China beats Mexico on CA immigration

China flagWhile Mexico continued to drive the debate about immigration policy in the U.S., California experienced a significant demographic shift that could carry a political impact: more immigrants now flow into the Golden State from China than from south of the border.

“About 33,000 immigrants moved to California from China last year, roughly triple the number who came in 2005,” the Sacramento Bee reported, citing data from the U.S. Census Bureau and the Public Policy Institute of California. “The number of immigrants coming to California from Mexico fell from almost 100,000 in 2005 to just over 30,000 in 2014, a roughly 70 percent decline.”

Long-term shifts in the west coast economy appeared to have influenced the shift, tilting away from so-called “jobs Americans won’t do” to high-tech opportunities that require college or graduate education. “Arrivals from Asia have disproportionately settled in and around Silicon Valley,” the Bee noted, adding that “India, which sent about 29,500 immigrants to California last year, also is poised to overtake Mexico. Some of California’s recent Asian arrivals are college students or long-term workers who eventually may leave the country; others will stay permanently.”

Making money

China has found itself increasingly in the crosshairs of both positive and negative publicity around immigration. On the one hand, its immigrants and visitors often offer California merchants lucrative opportunities to market goods and services. In Los Angeles, the marquee Beverly Center mall “sends buses to pick up Chinese families at the University of California at Los Angeles and the University of Southern California at the beginning of the year when parents drop off their children and at graduation,” Reuters reported. Susan Vance, the Beverly Center’s marketing and sponsorship director, told Reuters the mall’s program sponsoring some 45,000 Chinese students represented “one of its most successful marketing plans.”

On the other hand, Chinese immigrants became the focus of this year’s mainstream media coverage of the so-called “anchor babies” problem, where so-called “birth tourists” travel to the U.S. in order to have babies on American soil. (Some immigration critics had implied that the practice was most prominent among Mexicans.) Even still, evidence in Southern California, where the phenomenon has been concentrated, has strongly suggested that Californians can cash in on the practice themselves. In a report from Costa Mesa, the Wall Street Journal observed that, during their stay, birth tourists “typically spend thousands of dollars in private hospitals, high-end shopping malls and luxury apartment complexes.”

Back to Mexico

Meanwhile, although analysts cautioned that the final numbers were imprecise, data indicated that more Mexicans now leave the U.S. than enter. “census report in Mexico says that 1 million Mexicans returned home from the U.S. in the five years leading to 2014,” the Voice of America noted, while the U.S. census applicable to the same stretch of time “shows only 870,000 Mexicans moved to the U.S.” Even with the declines, however, Mexicans retained the largest immigrant presence inside American borders. In the 50 years ending in 2015, 16 million Mexicans came to live in the United States,” VOA observed, adding that “Mexicans still make up the largest foreign-born group in the country, at 28 percent.”

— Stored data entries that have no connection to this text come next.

Lemma notify_on_linux fuel q s o q' s' h :
  notify (Q := Q) (S fuel) (mkQueue q (Some s)) = (o, mkQueue q' (Some s')) → o ≠ Blocked →
  happened h s s' → q' = q ∧ o = Ret tt ∧ ∃ c, effective h = [write_entry c].
Proof.
  intros Hr Ho Hh. cbn [notify] in Hr. rewrite bind_run in Hr. unfold try_catch in Hr.
  rewrite bind_run in Hr. unfold on_event in Hr. simpl in Hr.
  destruct (linux_write_notification linux_fd s) as [o1 s1] eqn:Hw.
  assert (∀ h1, o1 ≠ Blocked → happened h1 s s1 →
    o1 = Ret tt ∨ o1 = Throw (system_error EAGAIN "write eventfd")) as Hout.
  { intros h1 Hne Hh1. destruct (write_on_linux s o1 s1 h1 Hw Hne Hh1) as (c & _ & ->).
    apply write_outcomes. }
  assert (∀ o2 q2, (o2, mkQueue q2 (Some s1)) = (o, mkQueue q' (Some s')) → o1 ≠ Blocked →
    ∃ c, q' = q2 ∧ o = o2 ∧ effective h = [write_entry c] ∧
      (o1 = Ret tt ∨ o1 = Throw (system_error EAGAIN "write eventfd"))) as Hend.
  { intros o2 q2 [= -> -> ->] Hne. destruct (write_on_linux s o1 s' h Hw Hne Hh) as (c & He & ->).
    exists c. split_and!; try done. apply write_outcomes. }
  destruct o1 as [[]|e| | |]; simpl in Hr.
  - destruct (Hend _ _ Hr) as (c & -> & -> & He & _); [done|]. eauto.
  - destruct e as [code what|what|what|what]; simpl in Hr;
      try (destruct (Hend _ _ Hr) as (c & _ & _ & _ & [?|?]); done).
    destruct (Z.eqb_spec code EINTR) as [->|_]; simpl in Hr.
    + pose proof (keeps_run _ _ _ _ _ (notify_system fuel) Hr) as Hs. unfold on_system in Hs. simpl in Hs.
      destruct (happened_split h s s1 s' (keeps_run _ _ _ _ _ extends_write Hw) Hs Hh)
        as (h1 & h2 & -> & Hh1 & _). by destruct (Hout h1 ltac:(done) Hh1).
    + destruct (Z.eqb_spec code EAGAIN) as [->|Hne]; simpl in Hr;
        destruct (Hend _ _ Hr) as (c & -> & -> & He & Hx); try done; [eauto|].
      exfalso. destruct Hx as [|[= -> _]]; done.
  - by destruct (Hend _ _ Hr) as (c & _ & _ & _ & [?|?]).
  - injection Hr as <- _ _. done.
  - by destruct (Hend _ _ Hr) as (c & _ & _ & _ & [?|?]).
Qed.

Lemma effective_app h1 h2 : effective (h1 ++ h2) = effective h1 ++ effective h2.
Proof. apply filter_app. Qed.

Lemma read_outcomes c :
  outcome_of (@read_notification Z kernel_event_fd c) =
  if c =? 0 then Throw (system_error EAGAIN "read eventfd") else Ret c.
Proof. unfold outcome_of. simpl. unfold kernel_read. by destruct (c =? 0). Qed.

Lemma drain_on_linux fuel total q s o q' s' h :
  drain_loop (Q := Q) fuel total (mkQueue q (Some s)) = (o, mkQueue q' (Some s')) → o ≠ Blocked →
  happened h s s' →
  q' = q ∧ ∃ vs, Forall (λ v, v ≠ 0) vs ∧ effective h = (read_entry <$> vs) ++ [read_entry 0] ∧
    o = Ret (foldl (λ t v, u64 (t + v)) total vs).
Proof.
  revert total s h. induction fuel as [|fuel IH]; intros total s h Hr Ho Hh; [by injection Hr as <-|].
  cbn [drain_loop] in Hr. rewrite bind_run in Hr. unfold try_catch in Hr.
  rewrite bind_run in Hr. unfold on_event in Hr. simpl in Hr.
  destruct (linux_read_notification linux_fd s) as [o1 s1] eqn:Hw.
  assert (∀ h1, o1 ≠ Blocked → happened h1 s s1 → ∃ c, effective h1 = [read_entry c] ∧
    o1 = if c =? 0 then Throw (system_error EAGAIN "read eventfd") else Ret c) as Hout.
  { intros h1 Hne Hh1. destruct (read_on_linux s o1 s1 h1 Hw Hne Hh1) as (c & He & ->).
    exists c. by rewrite read_outcomes. }
  assert (∀ total', drain_loop (Q := Q) fuel total' (mkQueue q (Some s1)) = (o, mkQueue q' (Some s')) →
    ∃ h1 h2, h = h1 ++ h2 ∧ happened h1 s s1 ∧ happened h2 s1 s') as Hmore.
  { intros total' Hr'. pose proof (keeps_run _ _ _ _ _ (drain_system fuel total') Hr') as Hs.
    by apply (happened_split h s s1 s' (keeps_run _ _ _ _ _ extends_read Hw)). }
  destruct o1 as [v|[code what|what|what|what]| | |]; simpl in Hr;
    [| |injection Hr as <- <- <-; destruct (Hout h ltac:(done) Hh) as (c & _ & Hx);
        by destruct (c =? 0)..|by injection Hr as <-|
     injection Hr as <- <- <-; destruct (Hout h ltac:(done) Hh) as (c & _ & Hx); by destruct (c =? 0)].
  - destruct (Hmore _ Hr) as (h1 & h2 & -> & Hh1 & Hh2).
    destruct (Hout h1 ltac:(done) Hh1) as (c & He & Hx).
    destruct (Z.eqb_spec c 0) as [|Hc]; [done|]. injection Hx as ->.
    destruct (IH _ _ _ Hr Ho Hh2) as (-> & vs & Hvs & Hev & ->). split; [done|].
    exists (c :: vs). split_and!; [by constructor|by rewrite effective_app, He, Hev|done].
  - destruct (Z.eqb_spec code EINTR) as [->|_]; simpl in Hr.
    + destruct (Hmore _ Hr) as (h1 & h2 & -> & Hh1 & _).
      destruct (Hout h1 ltac:(done) Hh1) as (c & _ & Hx). by destruct (c =? 0).
    + destruct (Z.eqb_spec code EAGAIN) as [->|Hne]; simpl in Hr; injection Hr as <- <- <-;
        destruct (Hout h ltac:(done) Hh) as (c & He & Hx); destruct (Z.eqb_spec c 0) as [->|];
        simplify_eq. split; [done|]. exists []. by split_and!.
Qed.

(** The loop over the elements only uses the queue. *)
Fixpoint store_all (values : list T) : M Q v2_exn Z :=
  match values with
  | [] => mret 0
  | value :: values' =>
      ok ← q_enqueue value;
      if negb ok then mret 0 else n ← store_all values'; mret (u64 (n + 1))
  end.

Lemma enqueue_loop_stores values q e :
  enqueue_loop (S := os) q_enqueue values (mkQueue q e) =
    ((store_all values q).1, mkQueue (store_all values q).2 e).
Proof.
  revert q. induction values as [|x values IH]; intros q; [done|]. cbn [enqueue_loop store_all].
  rewrite !bind_run. unfold on_queue, bind_outcome. simpl.
  destruct (q_enqueue x q) as [[[]| | | |] q1]; simpl; try done.
  change ((mkQueue q e) <| queue_storage := q1 |>) with (mkQueue q1 e).
  rewrite !bind_run, IH. unfold bind_outcome. by destruct (store_all values q1) as [[]].
Qed.

(** *** The operations return *)
Lemma read_returns before c rest s :
  os_answers s = before ++ read_answer c :: rest → Forall (λ a, interrupted a = true) before →
  ∃ s', linux_read_notification linux_fd s =
      (outcome_of (@read_notification Z kernel_event_fd c), s') ∧ os_answers s' = rest.
Proof.
  intros Ha Hb. eexists. split; [apply (proj1 (linux_event_fd_refines fd c s before rest Hb) Ha)|done].
Qed.

Lemma write_returns before c rest s :
  os_answers s = before ++ write_answer c :: rest → Forall (λ a, interrupted a = true) before →
  ∃ s', linux_write_notification linux_fd s =
      (outcome_of (@write_notification Z kernel_event_fd c), s') ∧ os_answers s' = rest.
Proof.
  intros Ha Hb. eexists. split; [apply (proj2 (linux_event_fd_refines fd c s before rest Hb) Ha)|done].
Qed.

Lemma notify_returns fuel before c rest q s :
  os_answers s = before ++ write_answer c :: rest → Forall (λ a, interrupted a = true) before →
  ∃ s', notify (Q := Q) (S fuel) (mkQueue q (Some s)) = (Ret tt, mkQueue q (Some s')) ∧ os_answers s' = rest.
Proof.
  intros Ha Hb. destruct (write_returns before c rest s Ha Hb) as (s' & Hw & Hr). exists s'. split; [|done].
  cbn [notify]. rewrite bind_run. unfold try_catch. rewrite bind_run. unfold on_event. simpl.
  rewrite Hw. by destruct (write_outcomes c) as [-> | ->].
Qed.

(** [reads] are the reads of a counter that is not zero, each with its interruptions. *)
Definition read_answers (reads : list (list answer * Z)) : list answer :=
  reads ≫= λ r, r.1 ++ [read_answer r.2].

Lemma drain_returns fuel total reads before rest q s :
  os_answers s = read_answers reads ++ before ++ read_answer 0 :: rest →
  Forall (λ r, Forall (λ a, interrupted a = true) r.1 ∧ r.2 ≠ 0) reads →
  Forall (λ a, interrupted a = true) before → (length reads < fuel)%nat →
  ∃ s', drain_loop (Q := Q) fuel total (mkQueue q (Some s)) =
      (Ret (foldl (λ t v, u64 (t + v)) total reads.*2), mkQueue q (Some s')) ∧ os_answers s' = rest.
Proof.
  intros Ha Hr Hb Hf. revert total s fuel Ha Hf.
  induction Hr as [|[b c] reads [Hbi Hc] Hr IH]; [|simpl in Hbi, Hc]; intros total s fuel Ha Hf;
    (destruct fuel as [|fuel]; [simpl in Hf; lia|]); cbn [drain_loop]; simpl in Ha.
  - destruct (read_returns before 0 rest s Ha Hb) as (s' & Hrd & Hrest).
    exists s'. split; [|done]. rewrite bind_run. unfold try_catch. rewrite bind_run. unfold on_event. simpl.
    by rewrite Hrd.
  - rewrite <-!app_assoc in Ha. simpl in Ha.
    destruct (read_returns b c _ s Ha Hbi) as (s1 & Hrd & Hrest).
    destruct (IH (u64 (total + c)) s1 fuel Hrest ltac:(simpl in Hf; lia)) as (s' & Hd & Hrest').
    exists s'. split; [|done]. rewrite bind_run. unfold try_catch. rewrite bind_run. unfold on_event. simpl.
    rewrite Hrd, read_outcomes, (proj2 (Z.eqb_neq _ _) Hc). simpl. exact Hd.
Qed.

(** C33. A waitable queue on a Linux descriptor that other threads use as well. Whenever
    [enqueue_batch] ends, it has stored what the queue accepted before it first refused,
    and of its system calls exactly one write had an effect if it stored anything, none
    otherwise, whatever the counter was and however often it was interrupted; it throws
    nothing, a saturated counter included. It ends when the kernel answers the write. If
    the queue throws, the exception is passed on, what was stored before stays, and there
    is no system call at all. *)
Theorem enqueue_batch_on_linux fuel values q s :
  let '(r, q1) := store_all values q in
  match r with
  | Ret n =>
      (∀ o q' s' h,
         enqueue_batch q_enqueue (S fuel) values (mkQueue q (Some s)) = (o, mkQueue q' (Some s')) →
         o ≠ Blocked → happened h s s' →
         o = Ret n ∧ q' = q1 ∧
         if n =? 0 then effective h = [] else ∃ c, effective h = [write_entry c]) ∧
      (∀ before c rest,
         os_answers s = before ++ write_answer c :: rest → Forall (λ a, interrupted a = true) before →
         ∃ s', enqueue_batch q_enqueue (S fuel) values (mkQueue q (Some s)) =
           (Ret n, mkQueue q1 (Some s')))
  | _ => enqueue_batch q_enqueue (S fuel) values (mkQueue q (Some s)) = (r, mkQueue q1 (Some s))
  end.
Proof.
  pose proof (enqueue_loop_stores values q (Some s)) as Hloop. unfold enqueue_batch.
  destruct (store_all values q) as [[n|e| | |] q1] eqn:Hst; simpl in Hloop;
    try (setoid_rewrite (bind_run (enqueue_loop q_enqueue values)); by rewrite Hloop).
  assert (enqueue_batch q_enqueue (S fuel) values (mkQueue q (Some s)) =
    (when (negb (n =? 0)) (notify (Q := Q) (S fuel));; mret n) (mkQueue q1 (Some s))) as Heq
    by exact (run_bind _ _ _ _ _ Hloop).
  unfold enqueue_batch in Heq. rewrite Heq. split.
  - intros o q' s' h Hr Ho Hh. destruct (n =? 0); cbn [when negb] in Hr.
    + injection Hr as <- <- <-. split_and!; try done. destruct Hh as [Hc _ _].
      rewrite <-(app_nil_r (os_calls s)) in Hc at 1. apply app_inv_head in Hc. by destruct h.
    + rewrite bind_run in Hr.
      destruct (notify (Q := Q) (S fuel) (mkQueue q1 (Some s))) as [o1 w1] eqn:Hn.
      assert (w1 = mkQueue q' (Some s') ∧ o1 ≠ Blocked) as [-> Hne].
      { destruct o1; injection Hr as <- <-; split; congruence. }
      destruct (notify_on_linux fuel q1 s o1 q' s' h Hn Hne Hh) as (-> & -> & Hev).
      injection Hr as <-. by split_and!.
  - intros before c rest Ha Hb. destruct (n =? 0); simpl; [by exists s|].
    destruct (notify_returns fuel before c rest q1 s Ha Hb) as (s' & Hn & _). exists s'.
    by setoid_rewrite (run_bind _ _ _ _ _ Hn).
Qed.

For that reason, they have remained a target for rhetoric and policy proposals this U.S. election year. But Mexico’s American immigrants have become a political football in a truer sense as well: both teams now wish to have them. In an appearance on WFAA’s Inside Texas Politics, former Mexican president Vicente Fox made the pitch for return migration. “We are building the opportunities in Mexico. We work hard to have jobs for them. We want them back,” he said. “We need them back.” Alluding to the economic rise of China, Fox hinted that Mexico could attract back former U.S. immigrants in much the same way the U.S. draws Chinese newcomers. “At the very end, we have to meet the challenge of the East,” he said. “The East is growing fast. The East is getting powerful.”